Spaghetti with Clams in Their Shells (Spaghetti alle Vongole Veraci)
In Rome, most “vongole veraci,” characterized by variegated shells about 1 1/2 inches wide and by two little “horns” (siphons), are actually farmed Japanese littleneck clams rather than the prized, and increasingly rare, native species. They are most commonly used in spaghetti alle vongole, part of the pantheon of Roman pastas—carbonara, cacio e pepe and gricia are others—whose sauces are created directly on the cooked pasta. That means the dish is easy to put together but hard to fake: timing, temperature, an experienced hand and, especially, undivided attention make all the difference.
- 2 lb. littleneck or Manila clams in the shell, scrubbed
- Salt, to taste, plus 1 Tbs.
- 1/4 cup extra-virgin olive oil, plus more for finishing
- 2 garlic cloves, crushed
- 1 small dried red chili
- 1 lb. spaghetti
- 2 Tbs. minced fresh flat-leaf parsley
In a large bowl or the sink, soak the clams in salted water to cover for about 30 minutes. (Use this time to assemble what you will need for the recipe.) Discard any clams that rise to the surface, then drain, rinse well and place in a large fry pan.
Bring a large pot three-fourths full of water (at least 4 quarts) to a rapid boil over high heat.
In a second large, deep fry pan over medium heat, warm the 1/4 cup olive oil. Add the garlic and chili and cook, stirring occasionally, until the garlic is golden brown, about 2 minutes. Remove the pan from the heat and, using a slotted spoon, remove and discard the garlic and chili. Set the pan with the oil aside.
When the pasta water is boiling, put the pan holding the clams over high heat and cover it. Add the 1 Tbs. salt and the pasta to the water and stir for the first minute of cooking and occasionally thereafter.
After the pasta has cooked for 2 minutes, uncover the clams, reduce the heat to medium-high and don’t take your eyes off them. Cook the clams just until they open, only about 2 minutes. As they open, use tongs to transfer them in their shells to the pan holding the olive oil. Be careful not to bring any water with them, and discard any clams that did not open. When all the clams are in the second pan, strain the liquid in the first pan through a fine-mesh sieve lined with 2 or 3 layers of cheesecloth, holding the sieve over the second pan, which should still be off the heat.

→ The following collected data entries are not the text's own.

Definition search_fuel (n1 n2 : Z) : nat := Z.to_nat ((n1 + 2) * (n2 + 2)).

Definition search_backward (same : Z → Z → bool) (b1 pos b2 : Z) : BM Z :=
  with_operand b1 BSTR_ERR (λ o1, with_operand b2 BSTR_ERR (λ o2,
  let n1 := op_len o1 in let n2 := op_len o2 in
  if (n1 =? pos) && (n2 =? 0) then mret pos
  else if (n1 <? pos) || (pos <? 0) then mret BSTR_ERR
  else if n2 =? 0 then mret pos
  else if same_ptr (op_data o1) (op_data o2) && (pos =? 0) && (n2 <=? n1) then mret 0
  else
    let l := n1 - n2 in
    if l <? 0 then mret BSTR_ERR else
    let i := if l + 1 <=? pos then l else pos in
    lift (match_loop (search_fuel n1 n2) same (op_bytes o2) (op_bytes o1) n2 (-1) (λ i, i <? 0) i 0))).

Definition same_caseless (x y : Z) : bool := (x =? y) || (downcase x =? downcase y).

Definition binstrr : Z → Z → Z → BM Z := search_backward Z.eqb.
Definition binstrrcaseless : Z → Z → Z → BM Z := search_backward same_caseless.

Definition binstrcaseless (b1 pos b2 : Z) : BM Z :=
  with_operand b1 BSTR_ERR (λ o1, with_operand b2 BSTR_ERR (λ o2,
  let n1 := op_len o1 in let n2 := op_len o2 in
  if n1 =? pos then mret (if n2 =? 0 then pos else BSTR_ERR)
  else if (n1 <? pos) || (pos <? 0) then mret BSTR_ERR
  else if n2 =? 0 then mret pos
  else
    let l := n1 - n2 + 1 in
    if l <=? pos then mret BSTR_ERR
    else if same_ptr (op_data o1) (op_data o2) && (pos =? 0) then mret BSTR_OK
    else lift (match_loop (search_fuel n1 n2) same_caseless (op_bytes o2) (op_bytes o1) n2 1 (λ i, l <=? i) pos 0))).

(** ** Searching for characters *)

Definition bstrchrp (b c pos : Z) : BM Z :=
  if b =? 0 then mret BSTR_ERR else
  s ← deref b;
  with_data s BSTR_ERR (λ d,
  if (slen s <=? pos) || (pos <? 0) then mret BSTR_ERR else
  v ← view d;
  lift (scan_or (slen s - pos) 1 pos (λ i, x ← load v i; mret (if x =? u8 c then Some i else None)) BSTR_ERR)).

Definition bstrrchrp (b c pos : Z) : BM Z :=
  if b =? 0 then mret BSTR_ERR else
  s ← deref b;
  with_data s BSTR_ERR (λ d,
  if (slen s <=? pos) || (pos <? 0) then mret BSTR_ERR else
  v ← view d;
  lift (scan_or (pos + 1) (-1) pos (λ i, x ← load v i; mret (if x =? u8 c then Some i else None)) BSTR_ERR)).

(** A set of bytes: one bit for each, eight to a cell. *)
Definition LONG_LOG_BITS_QTY : Z := 3.
Definition LONG_BITS_QTY : Z := 8.
Definition CFCLEN : Z := 32.
Abbreviation charField := (list Z) (only parsing).

Definition testInCharField (cf : charField) (c : Z) : res bool :=
  x ← load cf (Z.shiftr c LONG_LOG_BITS_QTY);
  mret (negb (Z.land x (Z.shiftl 1 (Z.land c (LONG_BITS_QTY - 1))) =? 0)).

Definition setInCharField (cf : charField) (c : Z) : res charField :=
  let k := Z.shiftr c LONG_LOG_BITS_QTY in
  x ← load cf k;
  store cf k (Z.lor x (u8 (Z.shiftl 1 (Z.land c (LONG_BITS_QTY - 1))))).

Definition buildCharField (b : Z) : BM (option charField) :=
  if b =? 0 then mret None else
  s ← deref b;
  match data s with
  | None => mret None
  | Some d =>
      if slen s <=? 0 then mret None else
      v ← view d;
      cf ← lift (for_up 0 (slen s) (λ i cf, c ← load v i; setInCharField cf c)
                  (replicate (Z.to_nat CFCLEN) 0));
      mret (Some cf)
  end.

Definition invertCharField (cf : charField) : res charField :=
  for_up 0 CFCLEN (λ i cf, x ← load cf i; store cf i (u8 (Z.lnot x))) cf.

Definition binchrCF (data : list Z) (len pos : Z) (cf : charField) : res Z :=
  scan_or (len - pos) 1 pos (λ i,
    c ← load data i; t ← testInCharField cf c; mret (if (t : bool) then Some i else None)) BSTR_ERR.

Definition binchrrCF (data : list Z) (pos : Z) (cf : charField) : res Z :=
  scan_or (pos + 1) (-1) pos (λ i,
    c ← load data i; t ← testInCharField cf c; mret (if (t : bool) then Some i else None)) BSTR_ERR.

(** [b1->data[0]] *)
Definition first_byte (s : tagbstring) : BM Z :=
  match data s with None => undef | Some d => read_byte d end.

(** [binchr] looks at [b1->slen] before it checks [b1]. *)
Definition binchr (b0 pos b1 : Z) : BM Z :=
  if (pos <? 0) || (b0 =? 0) then mret BSTR_ERR else
  s0 ← deref b0;
  with_data s0 BSTR_ERR (λ d,
  if slen s0 <=? pos then mret BSTR_ERR else
  s1 ← deref b1;
  if 1 =? slen s1 then c ← first_byte s1; bstrchrp b0 c pos else
  chrs ← buildCharField b1;
  match chrs with
  | None => mret BSTR_ERR
  | Some cf => v ← view d; lift (binchrCF v (slen s0) pos cf)
  end).

Definition binchrr (b0 pos b1 : Z) : BM Z :=
  if (pos <? 0) || (b0 =? 0) then mret BSTR_ERR else
  s0 ← deref b0;
  with_data s0 BSTR_ERR (λ d,
  if (b1 =? 0) || (slen s0 <? pos) then mret BSTR_ERR else
  let pos := if pos =? slen s0 then pos - 1 else pos in
  s1 ← deref b1;
  if 1 =? slen s1 then c ← first_byte s1; bstrrchrp b0 c pos else
  chrs ← buildCharField b1;
  match chrs with
  | None => mret BSTR_ERR
  | Some cf => v ← view d; lift (binchrrCF v pos cf)
  end).

Definition bninchr (b0 pos b1 : Z) : BM Z :=
  if (pos <? 0) || (b0 =? 0) then mret BSTR_ERR else
  s0 ← deref b0;
  with_data s0 BSTR_ERR (λ d,
  if slen s0 <=? pos then mret BSTR_ERR else
  chrs ← buildCharField b1;
  match chrs with
  | None => mret BSTR_ERR
  | Some cf => cf ← lift (invertCharField cf); v ← view d; lift (binchrCF v (slen s0) pos cf)
  end).

Definition bninchrr (b0 pos b1 : Z) : BM Z :=
  if (pos <? 0) || (b0 =? 0) then mret BSTR_ERR else
  s0 ← deref b0;
  with_data s0 BSTR_ERR (λ d,
  if slen s0 <? pos then mret BSTR_ERR else
  let pos := if pos =? slen s0 then pos - 1 else pos in
  chrs ← buildCharField b1;
  match chrs with
  | None => mret BSTR_ERR
  | Some cf => cf ← lift (invertCharField cf); v ← view d; lift (binchrrCF v pos cf)
  end).

(** * Reading operands *)

(** What a view shows of the characters [c]. *)
Definition shows (v c : list Z) : Prop := zlen c ≤ zlen v ∧ ∀ i, 0 ≤ i < zlen c → zget v i = zget c i.

Lemma shows_load v c i x : shows v c → zget c i = Some x → load v i = Done x.
Proof.
  intros [_ Hv] Hx. apply load_ok. rewrite Hv; [done|]. by eapply zget_Some_range.
Qed.

Section operands.
Context {A : Type} (h : bheap) (b : Z) (s : tagbstring) (X o : Z) (bx c : list Z).
Context (OK : heap_ok h) (R : readable h b s X o bx c).

Let v := drop (Z.to_nat o) bx.

Lemma readable_shows : shows v c.
Proof using R.
  destruct R as [_ _ _ Hl [Ho Hr] ->]. unfold shows. rewrite zlen_zslice by lia. split.
  - unfold v. rewrite zlen_drop by lia. lia.
  - intros i Hi. rewrite zget_zslice by lia. unfold v. by rewrite zget_drop by lia.
Qed.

When the pasta is 2 to 3 minutes from being al dente, scoop out about 1 cup of the pasta water and set it aside. Drain the pasta but not too dry.
Return the pan holding the clams to low heat, add the pasta and toss well with the clams. Add 2 Tbs. or more of the pasta water and continue tossing until the pasta is al dente and a small amount of creamy sauce has formed, about 2 minutes. Mix in the parsley and a swirl of olive oil.
Divide the pasta among warmed bowls. The sauce tends to sink to the bottom, so don’t serve the first bowl. After filling the second and third bowls, return the first serving back to the pan and mix it with the last, which will have more sauce. Serve immediately. Set out extra plates in which diners can dispose of the shells. Serves 4 to 6.
Adapted from Williams-Sonoma Foods of the World Series, Rome, by Maureen B. Fant (Oxmoor House, 2005).